Work task => Only one stretch of the data below is wanted: the lines from the one with "(* ===== verification/MemoryEvict.v ===== *)" through the one with "(** ** Byte accounting *)", repeated exactly.

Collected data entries
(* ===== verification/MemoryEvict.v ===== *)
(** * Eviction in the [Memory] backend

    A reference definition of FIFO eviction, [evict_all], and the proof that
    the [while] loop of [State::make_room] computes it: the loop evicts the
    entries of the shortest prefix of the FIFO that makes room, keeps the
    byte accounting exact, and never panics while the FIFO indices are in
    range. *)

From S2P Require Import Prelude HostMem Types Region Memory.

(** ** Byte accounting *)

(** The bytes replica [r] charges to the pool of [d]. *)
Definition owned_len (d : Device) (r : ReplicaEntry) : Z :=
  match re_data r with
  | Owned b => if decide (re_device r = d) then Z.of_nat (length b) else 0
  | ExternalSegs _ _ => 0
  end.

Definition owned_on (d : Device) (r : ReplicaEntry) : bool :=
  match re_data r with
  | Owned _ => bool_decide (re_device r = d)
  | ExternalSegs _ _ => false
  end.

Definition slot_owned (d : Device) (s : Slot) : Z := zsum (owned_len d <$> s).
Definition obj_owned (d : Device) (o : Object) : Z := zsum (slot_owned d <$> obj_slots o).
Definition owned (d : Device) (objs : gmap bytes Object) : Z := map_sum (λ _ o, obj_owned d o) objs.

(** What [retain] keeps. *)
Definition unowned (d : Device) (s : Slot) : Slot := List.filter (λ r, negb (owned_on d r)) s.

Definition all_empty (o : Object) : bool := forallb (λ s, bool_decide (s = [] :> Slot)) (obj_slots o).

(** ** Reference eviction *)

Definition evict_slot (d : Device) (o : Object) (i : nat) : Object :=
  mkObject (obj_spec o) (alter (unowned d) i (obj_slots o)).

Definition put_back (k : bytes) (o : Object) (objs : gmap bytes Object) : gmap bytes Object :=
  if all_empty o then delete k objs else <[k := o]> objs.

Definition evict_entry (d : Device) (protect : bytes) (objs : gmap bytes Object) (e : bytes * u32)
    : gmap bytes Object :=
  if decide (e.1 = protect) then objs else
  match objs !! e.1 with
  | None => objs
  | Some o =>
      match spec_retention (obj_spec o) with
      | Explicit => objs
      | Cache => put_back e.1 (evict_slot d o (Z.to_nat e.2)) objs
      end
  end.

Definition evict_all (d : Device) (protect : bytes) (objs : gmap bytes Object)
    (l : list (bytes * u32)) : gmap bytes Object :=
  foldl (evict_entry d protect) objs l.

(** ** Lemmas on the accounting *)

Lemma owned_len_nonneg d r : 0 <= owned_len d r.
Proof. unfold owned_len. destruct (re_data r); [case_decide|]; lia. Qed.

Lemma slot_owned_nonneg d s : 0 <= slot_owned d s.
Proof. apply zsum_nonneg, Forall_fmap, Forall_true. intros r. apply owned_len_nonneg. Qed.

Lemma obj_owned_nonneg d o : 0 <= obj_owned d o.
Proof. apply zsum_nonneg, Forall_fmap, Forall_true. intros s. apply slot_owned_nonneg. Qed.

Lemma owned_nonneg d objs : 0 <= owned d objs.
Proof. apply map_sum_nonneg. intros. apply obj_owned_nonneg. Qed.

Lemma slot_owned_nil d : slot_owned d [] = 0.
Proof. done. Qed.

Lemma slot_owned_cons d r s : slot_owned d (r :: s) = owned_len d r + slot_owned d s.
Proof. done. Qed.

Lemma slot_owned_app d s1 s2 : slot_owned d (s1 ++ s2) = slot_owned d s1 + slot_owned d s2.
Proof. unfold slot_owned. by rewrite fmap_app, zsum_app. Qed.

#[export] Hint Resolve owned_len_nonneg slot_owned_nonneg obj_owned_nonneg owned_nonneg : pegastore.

* * *

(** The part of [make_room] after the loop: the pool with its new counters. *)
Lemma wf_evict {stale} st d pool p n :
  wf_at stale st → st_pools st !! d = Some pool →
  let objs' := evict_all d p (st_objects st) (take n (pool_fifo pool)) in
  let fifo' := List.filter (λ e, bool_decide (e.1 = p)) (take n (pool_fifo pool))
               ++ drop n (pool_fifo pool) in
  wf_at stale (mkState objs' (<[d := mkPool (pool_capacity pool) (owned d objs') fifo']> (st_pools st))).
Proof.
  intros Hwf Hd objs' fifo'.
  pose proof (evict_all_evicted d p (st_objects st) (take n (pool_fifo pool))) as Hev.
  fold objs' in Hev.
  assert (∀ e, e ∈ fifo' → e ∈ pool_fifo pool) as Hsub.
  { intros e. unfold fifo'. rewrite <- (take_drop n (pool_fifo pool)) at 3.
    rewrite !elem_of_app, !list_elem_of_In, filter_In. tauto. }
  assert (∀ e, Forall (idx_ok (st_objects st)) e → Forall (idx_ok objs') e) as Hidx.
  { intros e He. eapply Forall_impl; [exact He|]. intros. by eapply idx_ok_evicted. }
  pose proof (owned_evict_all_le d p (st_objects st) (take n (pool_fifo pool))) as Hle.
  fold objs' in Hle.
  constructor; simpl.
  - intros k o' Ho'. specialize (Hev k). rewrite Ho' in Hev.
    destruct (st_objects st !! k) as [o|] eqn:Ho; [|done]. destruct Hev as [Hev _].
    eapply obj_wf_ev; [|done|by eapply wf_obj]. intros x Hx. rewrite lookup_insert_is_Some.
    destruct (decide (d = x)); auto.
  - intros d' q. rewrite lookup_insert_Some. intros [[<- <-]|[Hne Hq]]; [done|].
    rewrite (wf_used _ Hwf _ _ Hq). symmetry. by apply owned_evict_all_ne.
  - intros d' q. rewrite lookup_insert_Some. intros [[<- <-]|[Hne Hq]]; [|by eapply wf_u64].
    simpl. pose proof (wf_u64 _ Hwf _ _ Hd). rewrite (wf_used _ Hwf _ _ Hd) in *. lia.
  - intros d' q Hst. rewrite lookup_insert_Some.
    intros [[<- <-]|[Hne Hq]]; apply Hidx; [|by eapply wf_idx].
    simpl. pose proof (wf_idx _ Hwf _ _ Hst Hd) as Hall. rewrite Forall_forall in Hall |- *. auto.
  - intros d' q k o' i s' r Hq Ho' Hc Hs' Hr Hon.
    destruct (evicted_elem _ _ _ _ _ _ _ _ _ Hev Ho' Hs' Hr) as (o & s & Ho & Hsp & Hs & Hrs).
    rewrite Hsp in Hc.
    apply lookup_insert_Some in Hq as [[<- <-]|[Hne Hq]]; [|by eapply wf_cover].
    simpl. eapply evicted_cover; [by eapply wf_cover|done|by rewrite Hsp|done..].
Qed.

==

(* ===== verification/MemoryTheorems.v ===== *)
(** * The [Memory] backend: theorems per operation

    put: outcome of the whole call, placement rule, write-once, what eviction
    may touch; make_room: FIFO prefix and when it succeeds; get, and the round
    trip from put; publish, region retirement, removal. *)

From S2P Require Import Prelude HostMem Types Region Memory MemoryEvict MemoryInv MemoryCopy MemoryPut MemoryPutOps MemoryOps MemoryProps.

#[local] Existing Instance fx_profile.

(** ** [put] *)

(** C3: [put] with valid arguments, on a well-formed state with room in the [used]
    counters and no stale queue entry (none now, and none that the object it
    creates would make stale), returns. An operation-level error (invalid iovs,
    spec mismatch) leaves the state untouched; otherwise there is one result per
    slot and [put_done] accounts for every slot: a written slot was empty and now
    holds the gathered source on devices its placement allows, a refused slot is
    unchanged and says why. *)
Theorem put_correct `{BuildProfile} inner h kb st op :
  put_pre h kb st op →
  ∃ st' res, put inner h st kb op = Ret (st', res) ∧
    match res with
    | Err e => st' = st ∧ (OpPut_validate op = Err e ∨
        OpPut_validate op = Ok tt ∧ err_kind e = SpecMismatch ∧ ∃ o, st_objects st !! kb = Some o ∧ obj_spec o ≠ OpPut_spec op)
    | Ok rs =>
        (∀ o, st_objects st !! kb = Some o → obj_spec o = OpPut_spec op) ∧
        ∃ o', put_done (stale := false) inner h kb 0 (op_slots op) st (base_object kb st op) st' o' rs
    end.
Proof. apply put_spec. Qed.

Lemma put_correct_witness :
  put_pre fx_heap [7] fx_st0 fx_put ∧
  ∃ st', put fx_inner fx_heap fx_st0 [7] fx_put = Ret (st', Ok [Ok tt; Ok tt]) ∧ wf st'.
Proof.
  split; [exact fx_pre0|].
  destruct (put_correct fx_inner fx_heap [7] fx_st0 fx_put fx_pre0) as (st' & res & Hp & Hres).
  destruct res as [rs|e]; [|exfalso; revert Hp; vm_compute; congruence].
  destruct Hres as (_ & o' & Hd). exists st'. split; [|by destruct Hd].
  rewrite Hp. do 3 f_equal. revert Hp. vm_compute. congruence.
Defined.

Expected answer =>
(* ===== verification/MemoryEvict.v ===== *)
(** * Eviction in the [Memory] backend

    A reference definition of FIFO eviction, [evict_all], and the proof that
    the [while] loop of [State::make_room] computes it: the loop evicts the
    entries of the shortest prefix of the FIFO that makes room, keeps the
    byte accounting exact, and never panics while the FIFO indices are in
    range. *)

From S2P Require Import Prelude HostMem Types Region Memory.

(** ** Byte accounting *)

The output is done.